Top of DATA EXCERPTS

(** Every step of the run returned, with these values; [log] is what the
    run wrote and [art] what it returned. *)
Definition every_step_returned world self
    (art : DataTransformationArtifact) (log : list (written (preprocessing_t lib))) : Prop :=
  ∃ obj train_df test_df schema target X_train y_train X_test y_test
    obj' A_train A_test train_arr test_arr,
    get_data_transformer_object lib world self = Ok obj ∧
    load_data world (train_path self) (schema_path self) = Ok train_df ∧
    load_data world (test_path self) (schema_path self) = Ok test_df ∧
    read_yaml_file world (schema_path self) = Ok schema ∧
    schema_getitem (target_column schema) = Ok target ∧
    Pandas.drop train_df target = Ok X_train ∧
    Pandas.getitem train_df target = Ok y_train ∧
    Pandas.drop test_df target = Ok X_test ∧
    Pandas.getitem test_df target = Ok y_test ∧
    fit_transform (preprocessing lib) obj X_train = Ok (obj', A_train) ∧
    transform (preprocessing lib) obj' X_test = Ok A_test ∧
    Np.c_ (as_cells A_train) [y_train] = Ok train_arr ∧
    Np.c_ (as_cells A_test) [y_test] = Ok test_arr ∧
    save_numpy_array_data world (file_path_train self) train_arr = Ok () ∧
    save_numpy_array_data world (file_path_test self) test_arr = Ok () ∧
    save_object world (object_path self) obj' = Ok () ∧
    log = [SavedArray (file_path_train self) train_arr;
           SavedArray (file_path_test self) test_arr;
           SavedObject (object_path self) obj'] ∧
    art = {| transformed_train_file_path := file_path_train self;
             transformed_test_file_path := file_path_test self;
             preprocessing_object_file_path := object_path self;
             is_transformed := true;
             message := "Data transformation completed" |}.

(** [cause] was raised by a step of [get_data_transformer_object], the
    steps before it having returned. *)
Definition raised_in_get_object world self (cause : exn) : Prop :=
  raised_or (read_yaml_file world (schema_path self)) cause (λ dataset_schema,
  raised_or (schema_getitem (numerical_columns dataset_schema)) cause (λ numerical_columns,
  raised_or (schema_getitem (categorical_columns dataset_schema)) cause (λ _,
  raised_or (FeatureGenerator.__init__ (Some true) None None None None
               (Some numerical_columns)) cause (λ _,
  False)))).

(** [cause] was raised by a step of the run, the steps before it having
    returned. *)
Definition raised_by_a_step world self (cause : exn) : Prop :=
  raised_or (get_data_transformer_object lib world self) cause (λ obj,
  raised_or (load_data world (train_path self) (schema_path self)) cause (λ train_df,
  raised_or (load_data world (test_path self) (schema_path self)) cause (λ test_df,
  raised_or (read_yaml_file world (schema_path self)) cause (λ schema,
  raised_or (schema_getitem (target_column schema)) cause (λ target,
  raised_or (Pandas.drop train_df target) cause (λ X_train,
  raised_or (Pandas.getitem train_df target) cause (λ y_train,
  raised_or (Pandas.drop test_df target) cause (λ X_test,
  raised_or (Pandas.getitem test_df target) cause (λ y_test,
  raised_or (fit_transform (preprocessing lib) obj X_train) cause (λ fitted,
  raised_or (transform (preprocessing lib) fitted.1 X_test) cause (λ A_test,
  raised_or (Np.c_ (as_cells fitted.2) [y_train]) cause (λ train_arr,
  raised_or (Np.c_ (as_cells A_test) [y_test]) cause (λ test_arr,
  raised_or (save_numpy_array_data world (file_path_train self) train_arr) cause (λ _,
  raised_or (save_numpy_array_data world (file_path_test self) test_arr) cause (λ _,
  raised_or (save_object world (object_path self) fitted.1) cause (λ _,
  False)))))))))))))))).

Bottom of DATA EXCERPTS

- **EXERCISE DETAILS**
In the material above, locate the line containing "raised_or (schema_getitem (target_column" and the line containing "raised_or (Pandas.getitem test_df". Transcribe exactly those two lines and every line between them, and nothing more.

- **SOLUTION TO THE EXERCISE**
  raised_or (schema_getitem (target_column schema)) cause (λ target,
  raised_or (Pandas.drop train_df target) cause (λ X_train,
  raised_or (Pandas.getitem train_df target) cause (λ y_train,
  raised_or (Pandas.drop test_df target) cause (λ X_test,
  raised_or (Pandas.getitem test_df target) cause (λ y_test,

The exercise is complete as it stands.